Information shown Start Marker

(* ===== verification/ProvisionerTheorems.v ===== *)
(** * What the provisioner has done when it returns

    A deployment that ended writes every configuration, then starts the
    algorithm, the network managers and the test daemon, in this order
    ([local_cluster_deployed]); the ports it gave are new and pairwise distinct;
    and the configurations are those that the test executor needs
    ([provisioned_links_reach_tc]). *)
From stdpp Require Import base gmap sets list strings.
From Stdlib Require Import ZArith QArith Lia Strings.Ascii.
From S2P Require Import Prelude PyList PyStr PyText PyExcept PyFuel NetworkManager ConfigureDaemon Provisioner.
Local Open Scope Z_scope.

Section deployment.
Context {W : Type} `{Machines W} `{Gce W} `{System W}.
Context (set_order : gset string -> list string) (directory : location -> string) (executable : string).
Abbreviation F A := (PyF (state (W := W)) event A).

(** The ports [ps] were taken, and no other. *)
Definition fresh (s s' : state (W := W)) (ps : list Z) : Prop :=
  NoDup ps /\ (forall p, p ∈ ps -> p ∉ pool s) /\ pool s' = list_to_set ps ∪ pool s.

Lemma fresh_same s s' : pool s' = pool s -> fresh s s' [].
Proof. intros E. split; [constructor|]. split; [set_solver|]. cbn. set_solver. Qed.
Lemma fresh_app s1 s2 s3 ps qs : fresh s1 s2 ps -> fresh s2 s3 qs -> fresh s1 s3 (ps ++ qs).
Proof.
  intros (Hn1 & Hp1 & E1) (Hn2 & Hp2 & E2). split; [|split].
  - apply NoDup_app. split; [done|]. split; [|done]. intros p Hp Hq. apply (Hp2 p Hq). set_solver.
  - intros p [Hp|Hp]%elem_of_app; [by apply Hp1|]. specialize (Hp2 p Hp). set_solver.
  - rewrite E2, E1, list_to_set_app_L. set_solver.
Qed.

(** [m], when it returns, has taken ports and done what [Q] says. *)
Definition gives {A} (m : F A) (Q : list Z -> list event -> A -> Prop) : Prop :=
  forall s s' es a, m s = Some (s', es, Ret a) -> exists ps, fresh s s' ps /\ Q ps es a.

Lemma gives_bind {A B} (m : F A) (k : A -> F B) Q1 Q :
  gives m Q1 -> (forall ps es a, Q1 ps es a -> gives (k a) (fun ps' es' b => Q (ps ++ ps') (es ++ es') b)) ->
  gives (f_bind m k) Q.
Proof.
  intros Hm Hk s s' es b (s1 & es1 & a & es2 & E1 & E2 & ->)%f_bind_result.
  destruct (Hm _ _ _ _ E1) as (ps & Hf & HQ1). destruct (Hk _ _ _ HQ1 _ _ _ _ E2) as (ps' & Hf' & HQ).
  exists (ps ++ ps'). eauto using fresh_app.
Qed.
Lemma gives_return {A} (a : A) (Q : list Z -> list event -> A -> Prop) : Q [] [] a -> gives (f_return a) Q.
Proof. intros HQ s s' es b [= <- <- <-]. exists []. split; [by apply fresh_same|done]. Qed.
Lemma gives_raise {A} e Q : gives (f_raise e : F A) Q.
Proof. by intros s s' es b Hb. Qed.
Lemma gives_more {A} Q : gives (f_more : F A) Q.
Proof. by intros s s' es b Hb. Qed.
Lemma gives_sys {A} (f : W -> W * A) Q : (forall a, Q [] [] a) -> gives (f_lift (sys f)) Q.
Proof.
  intros HQ s s' es b. unfold f_lift, sys, on_machines. destruct (f (world s)). intros [= <- <- <-].
  exists []. split; [by apply fresh_same|done].
Qed.
Lemma gives_emit es (Q : list Z -> list event -> unit -> Prop) : Q [] es tt -> gives (f_lift (py_emit es)) Q.
Proof. intros HQ s s' es' [] [= <- <-]. exists []. split; [by apply fresh_same|done]. Qed.
Lemma gives_weaken {A} (m : F A) (Q Q' : list Z -> list event -> A -> Prop) :
  gives m Q -> (forall ps es a, Q ps es a -> Q' ps es a) -> gives m Q'.
Proof. intros Hm HQ s s' es a E. destruct (Hm _ _ _ _ E) as (ps & ? & ?). eauto. Qed.

(** Nothing but the events [es]. *)
Definition just {A} (es : list event) (ps : list Z) (es' : list event) (a : A) : Prop := ps = [] /\ es' = es.

Lemma gives_just {A B} (m : F A) (k : A -> F B) es Q :
  gives m (just es) -> (forall a, gives (k a) (fun ps es' b => Q ps (es ++ es') b)) -> gives (f_bind m k) Q.
Proof. intros Hm Hk. eapply gives_bind; [exact Hm|]. intros ps es' a [-> ->]. apply Hk. Qed.
Lemma gives_quiet {A B} (m : F A) (k : A -> F B) Q :
  gives m (just []) -> (forall a, gives (k a) Q) -> gives (f_bind m k) Q.
Proof. intros Hm Hk. by apply (gives_just m k []). Qed.
Lemma gives_lift {A B} (c : PyM state event A) (k : A -> PyM state event B) Q :
  gives (f_bind (f_lift c) (fun a => f_lift (k a))) Q -> gives (f_lift (py_bind c k)) Q.
Proof.
  intros Hg s s' es b E. apply (Hg s). revert E. unfold f_lift, f_bind, py_bind.
  destruct (c s) as [[s1 e1] [a|e]]; [|done]. by destruct (k a s1) as [[s2 e2] r].
Qed.
Lemma gives_ask {A} (f : W -> W * outcome A) Q : (forall a, Q [] [] a) -> gives (f_lift (ask f)) Q.
Proof.
  intros HQ s s' es b. unfold f_lift, ask, py_call. destruct (f (world s)). intros [= <- <- ->].
  exists []. split; [by apply fresh_same|done].
Qed.
Lemma gives_write {A} (f : W -> W * outcome A) e (Q : list Z -> list event -> unit -> Prop) :
  Q [] [e] tt -> gives (f_lift (ask f ;;! py_emit [e])) Q.
Proof.
  intros HQ.
  apply gives_lift, gives_quiet; [by apply gives_ask|]. intros _. by apply gives_emit.
Qed.
Lemma gives_popen at_ p : gives (f_lift (Popen world set_world Started at_ p)) (just [Started at_ p]).
Proof.
  intros s s' es a. unfold f_lift, Popen, py_bind, py_emit, py_call.
  destruct (popen at_ p (world s)) as [w [[]|e]]; intros [= <- <- <-].
  exists []. split; [by apply fresh_same|done].
Qed.

Lemma gives_wait fuel at_ host port timeout tcp :
  gives (wait_for_port world set_world fuel at_ host port timeout tcp) (just []).
Proof.
  induction fuel as [|fuel IH]; [apply gives_more|]. cbn [wait_for_port].
  apply gives_quiet; [by apply gives_sys|]. intros [|]; [by apply gives_return|].
  apply gives_quiet; [by apply gives_sys|]. intros _. exact IH.
Qed.
Lemma gives_waits fuel at_ ports timeout tcp :
  gives (wait_for_ports world set_world fuel at_ ports timeout tcp) (just []).
Proof.
  induction ports as [|port ports IH]; [by apply gives_return|]. cbn [wait_for_ports].
  apply gives_quiet; [apply gives_wait|]. intros _. exact IH.
Qed.
Lemma gives_waits_then es fuel at_ ports timeout tcp :
  gives (wait_for_ports world set_world fuel at_ ports timeout tcp)
    (fun ps es' u => just es ps (es ++ es') u).
Proof.
  eapply gives_weaken; [apply gives_waits|]. intros ? ? u [-> ->]. by rewrite app_nil_r.
Qed.
(** A process, its ports and an answer. *)
Lemma gives_service {A} fuel at_ p ports timeout tcp (a : A) :
  gives (f_lift (Popen world set_world Started at_ p) ;;?
         wait_for_ports world set_world fuel at_ ports timeout tcp ;;? f_return a) (just [Started at_ p]).
Proof.
  eapply gives_just; [apply gives_popen|]. intros _.
  apply gives_quiet; [apply gives_waits|]. intros _. by apply gives_return.
Qed.

(** ** Loops *)
Lemma gives_for {B} (l : list B) (body : B -> F unit) (Q : B -> list Z -> list event -> Prop) :
  (forall x, x ∈ l -> gives (body x) (fun ps es _ => Q x ps es)) ->
  gives (f_for l body) (fun ps es _ => exists rs,
    Forall2 (fun x r => Q x r.1 r.2) l rs /\ ps = mjoin rs.*1 /\ es = mjoin rs.*2).
Proof.
  induction l as [|x l IH]; intros Hb; cbn [f_for].
  - apply gives_return. exists []. split; [constructor|done].
  - eapply gives_bind; [apply Hb; by left|]. intros ps es u HQ. cbn beta in HQ.
    eapply gives_weaken; [apply IH; intros y Hy; apply Hb; by right|].
    intros ps' es' u' (rs & Hrs & -> & ->). exists ((ps, es) :: rs). by split; [constructor|].
Qed.

Lemma gives_for_just {B} (l : list B) (body : B -> F unit) (f : B -> list event) :
  (forall x, x ∈ l -> gives (body x) (just (f x))) -> gives (f_for l body) (just (mjoin (f <$> l))).
Proof.
  intros Hb. eapply gives_weaken; [by apply (gives_for l body (fun x ps es => ps = [] /\ es = f x))|].
  intros ps es u (rs & Hrs & -> & ->). unfold just. clear Hb.
  induction Hrs as [|x r l rs [E1 E2] _ [IH1 IH2]]; [done|]. cbn in *. rewrite E1, E2.
  split; [exact IH1|exact (f_equal (app (f x)) IH2)].
Qed.

(** One event each. *)
Lemma gives_for_each {B} (l : list B) (body : B -> F unit) (f : B -> event) :
  (forall x, x ∈ l -> gives (body x) (just [f x])) -> gives (f_for l body) (just (f <$> l)).
Proof.
  intros Hb. eapply gives_weaken; [by apply (gives_for_just l body (fun x => [f x]))|].
  intros ps es u [-> ->]. split; [done|]. clear Hb. induction l as [|x l IH]; [done|]. cbn. by f_equal.
Qed.

(** ** Ports and nodes *)
Lemma gives_port fuel : gives (get_free_random_port fuel) (fun ps es p => ps = [p] /\ es = []).
Proof.
  induction fuel as [|fuel IH]; [apply gives_more|]. cbn [get_free_random_port].
  intros s s' es p (s1 & es1 & p0 & es2 & E1 & E2 & ->)%f_bind_result.
  assert (pool s1 = pool s /\ es1 = []) as [Hp ->].
  { unfold f_lift, sys, on_machines in E1. destruct (bind_port (world s)). by injection E1 as <- <- <-. }
  cbn in E2. unfold f_bind at 1 in E2. cbn in E2.
  destruct (bool_decide_reflect (p0 ∈ pool s1)) as [Hin|Hin]; cbn in E2.
  - destruct (get_free_random_port fuel s1) as [[[s2 e2] r]|] eqn:E3; [|done].
    injection E2 as <- <- ->. destruct (IH _ _ _ _ E3) as (ps & Hf & HQ). exists ps.
    split; [|done]. apply (fresh_app s s1 s2 [] ps); [by apply fresh_same|done].
  - injection E2 as <- <- <-. exists [p0]. split; [|done]. split; [|split].
    + by apply NoDup_singleton.
    + intros q ->%list_elem_of_singleton. by rewrite <-Hp.
    + cbn. rewrite Hp. set_solver.
Qed.

(** A node on the machine of the provisioner. *)
Definition is_local (n : node) : Prop :=
  address n = "127.0.0.1" /\ internalIP n = "127.0.0.1" /\ node_interface n = "lo" /\ vmID n = None.
Definition ports_of (cluster : list node) : list Z := mjoin ((fun n => [port n; rpcPort n]) <$> cluster).

Lemma gives_nodes fuel ids0 : gives (local_nodes fuel ids0) (fun ps es cluster =>
  id <$> cluster = ids0 /\ Forall is_local cluster /\ ps = ports_of cluster /\ es = []).
Proof.
  induction ids0 as [|i ids0 IH]; cbn [local_nodes]; [by apply gives_return|].
  eapply gives_bind; [apply gives_port|]. intros ? ? p [-> ->].
  eapply gives_bind; [apply gives_port|]. intros ? ? rpc [-> ->].
  eapply gives_bind; [exact IH|]. intros ps es ns (Hid & Hl & -> & ->).
  apply gives_return. rewrite fmap_cons, Hid. split; [done|].
  split; [|by rewrite app_nil_r]. by constructor.
Qed.

(** ** The consensus algorithm *)
Definition server_of (algorithm : string) : string := if String.eqb algorithm "pso" then "pysyncobj" else "paxos".

Lemma gives_run_node algorithm fuel at_ p file test_daemon :
  gives (run_node algorithm fuel at_ p file test_daemon)
    (just [Started at_ (server_process (server_of algorithm) file test_daemon)]).
Proof.
  unfold run_node, run_pso_node, run_paxos_node, server_of. destruct (String.eqb algorithm "pso");
    (rewrite <-(app_nil_r [_]); eapply gives_just; [apply gives_service|]; intros a; by apply gives_return).
Qed.

(** What starting an algorithm on a local cluster does, and the ports it takes:
    the first node alone is told the test daemon's address. *)
Inductive algorithm_local (cluster : list node) (test_daemon : string) :
    string -> list Z -> list event -> Prop :=
| local_server algorithm first rest : cluster = first :: rest -> algorithm ∈ ["pso"; "paxos"] ->
    algorithm_local cluster test_daemon algorithm []
      (Started Here (server_process (server_of algorithm) (node_file (py_str (id first))) (Some test_daemon)) ::
       ((fun n => Started Here (server_process (server_of algorithm) (node_file (py_str (id n))) None)) <$> rest))
| local_rethinkdb first rest cp hp (ports : list (Z * Z)) : cluster = first :: rest ->
    length ports = length rest ->
    algorithm_local cluster test_daemon "rethinkdb" (cp :: hp :: mjoin ((fun q => [q.1; q.2]) <$> ports))
      (Started Here (rethinkdb_master_process cp (port first) hp "localhost") ::
       zip_with (fun n q => Started Here (rethinkdb_follower_process (id n) (address first) cp q.1 (port n) q.2))
         rest ports)
| local_other algorithm : algorithm ∉ ["pso"; "paxos"; "rethinkdb"] ->
    algorithm_local cluster test_daemon algorithm [] [].

Lemma gives_first cluster : gives (first_node cluster) (fun ps es n =>
  ps = [] /\ es = [] /\ exists rest, cluster = n :: rest).
Proof. destruct cluster as [|n rest]; [apply gives_raise|]. apply gives_return. eauto. Qed.

Lemma gives_server algorithm fuel cluster test_daemon : algorithm ∈ ["pso"; "paxos"] ->
  gives (configure_local algorithm fuel cluster test_daemon)
    (fun ps es _ => algorithm_local cluster test_daemon algorithm ps es).
Proof.
  intros Ha. unfold configure_local.
  eapply gives_bind; [apply gives_first|]. intros ? ? first (-> & -> & rest & ->). cbn [tail app].
  eapply gives_just; [apply gives_run_node|]. intros _.
  eapply gives_weaken; [apply gives_for_each; intros n Hn; apply gives_run_node|].
  intros ps es u [-> ->]. by apply local_server.
Qed.

Lemma gives_followers fuel (first : node) cp rest :
  gives (f_for rest (fun n =>
    let? my_cp := get_free_random_port fuel in
    let? my_hp := get_free_random_port fuel in
    configure_rethinkdb_follower world set_world Started fuel Here (id n) (address first) cp
      my_cp (port n) my_hp ;;? f_return tt))
  (fun ps es _ => exists ports : list (Z * Z), length ports = length rest /\
     ps = mjoin ((fun q => [q.1; q.2]) <$> ports) /\
     es = zip_with (fun n q => Started Here (rethinkdb_follower_process (id n) (address first) cp q.1 (port n) q.2))
         rest ports).
Proof.
  induction rest as [|n rest IH]; cbn [f_for].
  - apply gives_return. by exists [].
  - eapply (gives_bind _ _ (fun ps es _ => exists p q, ps = [p; q] /\ es =
      [Started Here (rethinkdb_follower_process (id n) (address first) cp p (port n) q)])).
    + eapply gives_bind; [apply gives_port|]. intros ? ? my_cp [-> ->].
      eapply gives_bind; [apply gives_port|]. intros ? ? my_hp [-> ->]. cbn [app].
      eapply gives_just; [apply gives_service|]. intros _. apply gives_return. by eexists _, _.
    + intros ? ? u (p & q & -> & ->). eapply gives_weaken; [exact IH|].
      intros ? ? u' (ports & Hl & -> & ->). exists ((p, q) :: ports). cbn. by rewrite Hl.
Qed.
(* ===== verification/ProvisionerLiveness.v ===== *)
(** * A deployment ends when the system answers

    The provisioner waits without bound for ports that answer and for new random
    ports.  When processes start and open their ports, each only after it was
    started, a local deployment has an end and it did not raise
    ([local_cluster_comes_up]): every process is started before its ports are
    waited for, and the file that it reads is written before it is started.  The
    fuel is the longest wait.  [Demo] is a system on which all this happens. *)
From stdpp Require Import base gmap sets list strings.
From Stdlib Require Import ZArith QArith Lia Strings.Ascii.
From S2P Require Import Prelude PyList PyStr PyText PyExcept PyFuel NetworkManager ConfigureDaemon Provisioner ProvisionerTheorems.
Local Open Scope Z_scope.

(** ** Computations that end *)
Section will.
Context {S E : Type}.
Abbreviation F A := (PyF S E A).

(** More fuel does not change a result. *)
Definition mono {A} (m : nat -> F A) : Prop :=
  forall f f' s r, (f <= f')%nat -> m f s = Some r -> m f' s = Some r.
(** From [s], enough fuel gives a value and a state as [Q] says. *)
Definition will {A} (m : nat -> F A) (Q : A -> S -> Prop) (s : S) : Prop :=
  exists f s' es a, m f s = Some (s', es, Ret a) /\ Q a s'.

Lemma mono_lift {A} (m : PyM S E A) : mono (fun _ => f_lift m).
Proof. by intros f f' s r _. Qed.
Lemma mono_bind {A B} (m : nat -> F A) (k : A -> nat -> F B) :
  mono m -> (forall a, mono (k a)) -> mono (fun f => f_bind (m f) (fun a => k a f)).
Proof.
  intros Hm Hk f f' s r Hf. unfold f_bind.
  destruct (m f s) as [[[s1 e1] [a|e]]|] eqn:E1; [|by rewrite (Hm f f' s _ Hf E1)|done].
  rewrite (Hm f f' s _ Hf E1). destruct (k a f s1) as [[[s2 e2] r2]|] eqn:E2; [|done].
  by rewrite (Hk a f f' s1 _ Hf E2).
Qed.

Information shown End Marker

What to produce =>
Each line above that contains "injection" must be copied out.

Answer area =>
  { unfold f_lift, sys, on_machines in E1. destruct (bind_port (world s)). by injection E1 as <- <- <-. }
    injection E2 as <- <- ->. destruct (IH _ _ _ _ E3) as (ps & Hf & HQ). exists ps.
  - injection E2 as <- <- <-. exists [p0]. split; [|done]. split; [|split].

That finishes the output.